Journal of Abnormal Psychology
- Discipline: Abnormal psychology
- Language: English
- Edited by: Angus MacDonald, III

Publication details
- Publisher: American Psychological Association (United States)
- Frequency: 8/year
- Impact factor: 6.673 (2020)

Standard abbreviations
- ISO 4: J. Abnorm. Psychol.

Indexing
- ISSN: 0021-843X (print) 1939-1846 (web)
- OCLC no.: 818916111

Links
- Journal homepage; Content URL;

= Journal of Abnormal Psychology =

The Journal of Abnormal Psychology (formerly Journal of Abnormal Psychology and Social Psychology and Journal of Abnormal and Social Psychology) is a peer-reviewed academic journal published by the American Psychological Association (APA). The journal has been in publication for over 110 years, and it is considered to be a "preeminent outlet for research in psychopathology". Beginning in 2022, the journal became known as the Journal of Psychopathology and Clinical Science.

The Journal of Abnormal Psychology addresses the following major areas of focus:
1. psychopathology (etiology, development, symptomatology, and the course)
2. normal processes in abnormal disorders
3. pathological or atypical features of behavior of normal individuals
4. experimental studies (with human or animal subjects) relating to the abnormal emotional behavior or pathology
5. sociocultural effects on pathological processes (gender, ethnicity)
6. tests of hypotheses from psychological theories that relate to abnormal behavior

==History==
Journal of Abnormal Psychology began publication in April 1906 under the ownership of Richard G. Badger of Boston and the editorship of Morton Prince. In 1921, the name was changed to the Journal of Abnormal Psychology and Social Psychology under the guiding assumption of the era that states of mind can only be judged to be "normal" or not against a background of the prevailing social norms of the particular time and place.

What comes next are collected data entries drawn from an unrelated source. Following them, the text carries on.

Lemma session_commit_spec w s o :
  inv w -> closeComplete (session_of w s) = false -> local w s -> ends (session_commit env s o) w (fun w' _ => inv w').
Proof.
  intros Hi Hc Hl. unfold session_commit. ecall session_eq. destruct (txBuffer (session_of w s)) as [b|] eqn:Eb; [|by estep].
  destruct (session_parts w s b Hi Hc) as (H1 & _ & _). destruct (H1 Eb) as [x Hx].
  assert (Hd : dtx x = None) by (specialize (Hl b Eb); unfold part_of in Hl; by rewrite Hx in Hl).
  assert (Href : referred (sessions w) b) by (exists s; apply session_refers; [done|]; left; by left).
  assert (Hcs : b ∉ completions w) by (intros Hin; by destruct (i_local _ _ _ _ _ _ Hi b Hin) as (? & _ & _ & Hn & _)).
  apply finally_spec, ends_bind. destruct (enlist_spec w b o x Hi Hx Href) as [_ Hi1]. eapply ends_eq; [by apply (enlist_eq b o x)|].
  rewrite (enlist_eq b o x w Hx) in Hi1. cbn [fst] in Hi1. set (x1 := mkBuffer _ _ _ _) in *. set (w1 := set_heap _ _) in *.
  assert (Hx1 : heap w1 !! b = Some x1) by apply lookup_insert_eq. apply ends_bind.
  eapply ends_mono; [by apply (startCommit_spec w1 b x1)|]. intros w2 r (Hi2 & Es & Ecs & x2 & Hx2 & Ed & Hrd).
  assert (Hs2 : session_of w2 s = session_of w s) by (unfold session_of; by rewrite Es).
  assert (Hforget : ends (startTx s) w2 (fun w' o => o = Ret tt /\ inv w' /\ ~ referred (sessions w') b /\
            heap w' !! b = heap w2 !! b /\ log w' = log w2 /\ completions w' = completions w2)).
  { apply startTx_forgets; rewrite ?Hs2; try done. unfold part_of. rewrite Hx2. cbn. by rewrite Ed. }
  destruct r as [[]|e]; [|eapply ends_mono; [exact Hforget|]; by intros w' ? (? & ? & _)].
  estep. unfold ends in *. rewrite startTx_completions. cbn [fst snd]. destruct Hforget as (? & Hi3 & Hn & Eh & El & Ec). split; [done|].
  rewrite <- Ec. apply (inv_completion _ _ _ _ _ _ Hi3 b x2); [by rewrite Eh|by rewrite Ed|done|]. rewrite El. auto.
Qed.

Lemma inv_settle_local w b x obs final es :
  inv w -> heap w !! b = Some x -> dtx x = None -> settles obs final (heap w) [b] es ->
  (obs, final) = (ObsRollback, OpRollback) \/
    (obs, final) = (ObsCommit, OpCommit) /\ (forall o, o ∈ ops x -> ready (log w) b o) ->
  inv (logged es (set_heap (<[b := clear x]> (heap w)) w)).
Proof.
  intros Hi Hx Hd Hes Hk. assert (Ho : ops_of (heap w) b = ops x) by (unfold ops_of; by rewrite Hx).
  assert (Hev : forall e, e ∈ es -> e = obs b \/ exists o, o ∈ ops x /\ e = final b o).
  { intros e [(c & ->%list_elem_of_singleton & ->)|(c & o & ->%list_elem_of_singleton & Hoc & ->)]%Hes; [by left|right].
    rewrite Ho in Hoc. eauto. }
  apply (inv_local_outcome _ _ _ _ _ _ Hi b x); try done.
  - intros c. cbn [heap logged set_heap]. destruct (decide (c ∈ [b])) as [->%list_elem_of_singleton|Hn]; [by rewrite lookup_insert_eq, Hx|].
    rewrite lookup_insert_ne; [done|]. intros ->. apply Hn. by left.
  - destruct Hk as [[= -> ->]|[[= -> ->] Hrd]]; constructor.
    + intros k c H. by destruct (Hev _ H) as [?|(? & _ & ?)].
    + intros c o [H|H]; destruct (Hev _ H) as [?|(? & ? & [= -> ->])]; try done. rewrite Ho. split; [by left|done].
    + intros c o H. by destruct (Hev _ H) as [?|(? & _ & ?)].
    + intros k c H. by destruct (Hev _ H) as [?|(? & _ & ?)].
    + intros c o [H|H]; destruct (Hev _ H) as [?|(? & ? & [= -> ->])]; try done. rewrite Ho. split; [by left|done].
    + intros c o H. destruct (Hev _ H) as [?|(? & ? & [= -> ->])]; [done|]. by apply ready_more, Hrd.
Qed.

Lemma complete_spec w b : inv w -> ends (complete env b) w (fun w' _ => inv w').
Proof.
  intros Hi. unfold complete. estep. case_decide as Hb; [|by estep]. destruct (i_local _ _ _ _ _ _ Hi b Hb) as (x & Hx & Hd & _ & Hrd).
  estep. set (w1 := set_completions _ w).
  assert (Hi1 : inv w1) by (eapply (inv_completions _ _ _ _ _ _ Hi); intros c Hc; by apply list_elem_of_filter in Hc as [_ ?]).
  unfold endCommit. ecall (buffer_eq b x w1 Hx). destruct (txContext x) as [t|]; [|by estep].
  case_decide as Ee; apply ends_bind; (eapply ends_mono; [by apply store_call_spec|]); intros w2 o [Hm [[-> ->]|[-> ->]]]; try done;
    assert (Hi2 : inv (logged [_] w1)) by (by eapply inv_mild).
  - rewrite tx_commit_settle. destruct (settle_spec ObsCommit OpCommit b x (logged [StCommit t] w1) Hx) as (es & E & Hes).
    eapply ends_eq; [exact E|]. eapply inv_settle_local; [done|done|done|exact Hes|right]. split; [done|].
    intros o Ho. by apply (ready_more [StCommit t]), Hrd.
  - rewrite tx_rollback_settle. apply ends_bind.
    destruct (settle_spec ObsRollback OpRollback b x (logged [StAbort t] w1) Hx) as (es & E & Hes).
    eapply ends_eq; [exact E|]. estep. eapply inv_settle_local; [done|done|done|exact Hes|by left].
Qed.

Lemma completer_error_spec w b e : inv w -> e <> [] -> ends (completer_error b e) w (fun w' _ => inv w').
Proof.
  intros Hi He. unfold completer_error. estep. case_decide as Hb; [|by estep].
  destruct (i_local _ _ _ _ _ _ Hi b Hb) as (x & Hx & _). eapply ends_eq; [by apply setError_eq|]. by apply inv_set_error.
Qed.

Lemma session_rollback_spec w s :
  inv w -> closeComplete (session_of w s) = false -> local w s -> ends (session_rollback s) w (fun w' _ => inv w').
Proof.
  intros Hi Hc Hl. unfold session_rollback. ecall session_eq. destruct (txBuffer (session_of w s)) as [b|] eqn:Eb; [|by estep].
  destruct (session_parts w s b Hi Hc) as (H1 & _ & _). destruct (H1 Eb) as [x Hx].
  assert (Hd : dtx x = None) by (specialize (Hl b Eb); unfold part_of in Hl; by rewrite Hx in Hl).
  apply finally_spec. rewrite tx_rollback_settle. destruct (settle_spec ObsRollback OpRollback b x w Hx) as (es & E & Hes).
  eapply ends_eq; [exact E|]. eapply ends_mono; [apply startTx_spec|done]; [|done].
  eapply inv_settle_local; [done|done|done|exact Hes|by left].
Qed.

(** *** Distributed transactions *)

(** once the session's pointers to a buffer are gone nobody refers to it *)
Lemma dropped w s b x' :
  inv w -> closeComplete (session_of w s) = false -> current (session_of w s) b ->
  (closeComplete x' = false -> ~ current x' b /\ forall xid, suspendedXids x' !! xid = Some (Some b) -> parked (session_of w s) b) ->
  ~ referred (<[s := x']> (sessions w)) b.
Proof.
  intros Hi Hc Hcur Hx' (s' & y & [[<- <-]|[Hne Hy]]%lookup_insert_Some & Hcy & Hr).
  - destruct (Hx' Hcy) as [Hn Hp]. destruct Hr as [?|[xid Hxid]]; [done|]. destruct (session_parts w s b Hi Hc) as (_ & _ & H3).
    apply H3; [done|]. by eapply Hp.
  - apply Hne, (i_apart _ _ _ _ _ _ Hi s s' b); [|by exists y]. apply session_refers; auto.
Qed.

Lemma current_not_local w s b :
  inv w -> closeComplete (session_of w s) = false -> current (session_of w s) b -> b ∉ completions w.
Proof.
  intros Hi Hc Hcur Hin. destruct (i_local _ _ _ _ _ _ Hi b Hin) as (? & _ & _ & Hn & _). apply Hn. exists s.
  apply session_refers; auto.
Qed.

(** the buffer of the session ends or is rolled back, and the session gives it up *)
Lemma leave_spec w s b x x1 x' es :
  inv w -> closeComplete (session_of w s) = false -> current (session_of w s) b -> heap w !! b = Some x ->
  inv (with_session s x' w) -> (forall c, referred (sessions (with_session s x' w)) c -> referred (sessions w) c) ->
  ~ referred (sessions (with_session s x' w)) b -> grown (dtx x) (dtx x1) -> ops x1 = ops x \/ ops x1 = [] ->
  flag_at b_expired x1 = flag_at b_expired x ->
  (forall e, e ∈ es -> neutral e \/ exists o, e = OpRollback b o) ->
  (forall o, OpRollback b o ∈ es -> is_Some (dtx x) -> flag_at failed x1 = true \/ flag_at b_expired x1 = true \/ flag_at ended x1 = false) ->
  inv (logged es (set_heap (<[b := x1]> (heap w)) (with_session s x' w))).
Proof.
  intros Hi Hc Hcur Hx Hi' Hss Hn Hg Ho He Hes Hun.
  apply (inv_parting _ _ _ _ _ _ Hi (sessions (with_session s x' w))); [exact Hi'|].
  apply (parting_one _ _ _ (completions w) (fresh w) (log w) _ b x); try done.
  - by eapply current_not_local.
  - left. exists s. apply session_refers; auto.
  - intros xid r Hr Hb. rewrite He. intros E. eapply (i_expired _ _ _ _ _ _ Hi); [done|done|].
    unfold flag, part_of. rewrite Hx. exact E.
  - intros o Ho' Hd. destruct (Hun o Ho' Hd) as [?|[?|?]]; auto.
Qed.

(** the session's distributed transaction, and its buffer *)
Lemma dtx_buffer w s b :
  inv w -> closeComplete (session_of w s) = false -> dtxBuffer (session_of w s) = Some b ->
  exists x d, heap w !! b = Some x /\ dtx x = Some d /\ part_of (heap w) b = Some d /\ current (session_of w s) b.
Proof.
  intros Hi Hc Eb. destruct (session_parts w s b Hi Hc) as (_ & H2 & _). destruct (H2 Eb) as [d Hd].
  pose proof Hd as (x & Hx & Hdx)%bind_Some. exists x, d. split_and!; try done. by right.
Qed.

Lemma session_with s x w : session_of (with_session s x w) s = x.
Proof. unfold session_of, with_session. cbn. by rewrite lookup_insert_eq. Qed.

Lemma with_session_twice s x x' w : with_session s x (with_session s x' w) = with_session s x w.
Proof. unfold with_session, set_sessions. cbn. by rewrite insert_insert_eq. Qed.

Lemma inv_set_buffers w s tx dx :
  let x := session_of w s in
  inv w -> closeComplete x = false -> tx = None \/ tx = txBuffer x -> dx = None \/ dx = dtxBuffer x ->
  inv (with_session s (set_buffers tx dx x) w) /\
  forall b, referred (sessions (with_session s (set_buffers tx dx x) w)) b -> referred (sessions w) b.
Proof.
  intros x Hi Hc Ht Hd. subst x. apply (inv_move w s); cbn; try done.
  - intros b E. left. left. destruct Ht; congruence.
  - intros b E. left. destruct Hd; congruence.
  - by left.
  - intros b Hcur. destruct (session_parts w s b Hi Hc) as (_ & _ & H3). apply H3. destruct Hcur as [E|E]; cbn in E; [left|right].
    + destruct Ht; congruence.
    + destruct Hd; congruence.
Qed.

(** [checkDtxTimeout] returns when the buffer has not expired *)
Lemma checkDtxTimeout_spec w s b d :
  inv w -> closeComplete (session_of w s) = false -> part_of (heap w) b = Some d ->
  ends (checkDtxTimeout s b) w (fun w' o => inv w' /\ (o = Throw DtxTimeoutException \/ o = Ret tt /\ w' = w /\ b_expired d = false)).
Proof.
  intros Hi Hc Hd. unfold checkDtxTimeout. ecall dtx_part_eq. destruct (b_expired d); [|estep; split; [done|by right]].
  ecall session_eq. ecall put_session_eq. estep. split; [|by left]. apply inv_set_buffers; auto.
Qed.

In 1925, this was simplified to Journal of Abnormal and Social Psychology, the title it would go by for the next 40 years. Upon Prince's death in 1929, the journal was purchased by the American Psychological Association and the editorship fell to Henry T. Moore, the president of Skidmore College. In 1938, the prominent personality theorist Gordon W. Allport became the journal's editor. In 1965, the name reverted to simply the Journal of Abnormal Psychology, the same year that the Journal of Personality and Social Psychology began publication.

==Editors==
The editor of the Journal of Abnormal Psychology is Angus MacDonald of University of Minnesota.

With the resources of the APA's new "online first" publication, full text manuscripts appear online as soon as the editors have completed the work. Authors must consult the APA's "Instruction for All Authors" for information regarding manuscript preparation, publication policies, permission, and figures.

==Calls for papers==

The APA website states:

Theoretical papers of scholarly substance on abnormality may be appropriate if they advance understanding of a specific issue directly relevant to abnormal psychology and fall within the length restrictions of a regular (not extended) article. The priority is empirical papers. ... Therefore, a study that focuses primarily on treatment efficacy should be submitted to the Journal of Consulting and Clinical Psychology. However, a longitudinal study focusing on developmental influences or origins of abnormal behavior should be submitted to the Journal of Abnormal Psychology.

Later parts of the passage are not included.